(** * Iterators in terms of the store *)

Section Iterators.
Context `{LevelDBSpec}.

(** What is left to visit, the current entry first. *)
Definition rest (i : LIter) : list entry :=
  match it_pos i with Some p => drop p (it_all i) | None => [] end.

Lemma Valid_rest i : Valid i = bool_decide (rest i <> []).
Proof.
  rewrite Valid_spec. apply bool_decide_ext. unfold rest. destruct (it_pos i) as [p |] eqn:E.
  - pose proof (it_entry i p E) as He. rewrite (drop_S _ _ _ He). naive_solver.
  - by rewrite is_Some_alt.
Qed.

Lemma Valid_cons i : Valid i = true -> rest i = (it_key i, it_value i) :: tail (rest i).
Proof.
  rewrite Valid_spec, bool_decide_eq_true. intros [p E]. unfold rest. rewrite E.
  by rewrite (drop_S _ _ _ (it_entry i p E)).
Qed.

Lemma Valid_true i : rest i <> [] -> Valid i = true.
Proof. intros. rewrite Valid_rest. by apply bool_decide_eq_true_2. Qed.

Lemma Valid_false i : Valid i = false <-> rest i = [].
Proof. rewrite Valid_rest, bool_decide_eq_false. destruct (rest i); naive_solver. Qed.

Lemma Next_rest i : Valid i = true -> rest (Next i) = tail (rest i).
Proof.
  rewrite Valid_spec, bool_decide_eq_true. intros [p E].
  destruct (Next_spec i p E) as [Ha Hp]. unfold rest. rewrite Ha, Hp, E.
  pose proof (it_entry i p E) as He. rewrite (drop_S _ _ _ He). cbn.
  case_decide; [done |]. symmetry. apply drop_ge. lia.
Qed.

Lemma Next_all i : Valid i = true -> it_all (Next i) = it_all i.
Proof.
  rewrite Valid_spec, bool_decide_eq_true. intros [p E]. apply (Next_spec i p E).
Qed.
######
GOAL OF THE EXERCISE
Print out all the material above, unaltered.

YOUR SOLUTION
(** * Iterators in terms of the store *)

Section Iterators.
Context `{LevelDBSpec}.

(** What is left to visit, the current entry first. *)
Definition rest (i : LIter) : list entry :=
  match it_pos i with Some p => drop p (it_all i) | None => [] end.

Lemma Valid_rest i : Valid i = bool_decide (rest i <> []).
Proof.
  rewrite Valid_spec. apply bool_decide_ext. unfold rest. destruct (it_pos i) as [p |] eqn:E.
  - pose proof (it_entry i p E) as He. rewrite (drop_S _ _ _ He). naive_solver.
  - by rewrite is_Some_alt.
Qed.

Lemma Valid_cons i : Valid i = true -> rest i = (it_key i, it_value i) :: tail (rest i).
Proof.
  rewrite Valid_spec, bool_decide_eq_true. intros [p E]. unfold rest. rewrite E.
  by rewrite (drop_S _ _ _ (it_entry i p E)).
Qed.

Lemma Valid_true i : rest i <> [] -> Valid i = true.
Proof. intros. rewrite Valid_rest. by apply bool_decide_eq_true_2. Qed.

Lemma Valid_false i : Valid i = false <-> rest i = [].
Proof. rewrite Valid_rest, bool_decide_eq_false. destruct (rest i); naive_solver. Qed.

Lemma Next_rest i : Valid i = true -> rest (Next i) = tail (rest i).
Proof.
  rewrite Valid_spec, bool_decide_eq_true. intros [p E].
  destruct (Next_spec i p E) as [Ha Hp]. unfold rest. rewrite Ha, Hp, E.
  pose proof (it_entry i p E) as He. rewrite (drop_S _ _ _ He). cbn.
  case_decide; [done |]. symmetry. apply drop_ge. lia.
Qed.

Lemma Next_all i : Valid i = true -> it_all (Next i) = it_all i.
Proof.
  rewrite Valid_spec, bool_decide_eq_true. intros [p E]. apply (Next_spec i p E).
Qed.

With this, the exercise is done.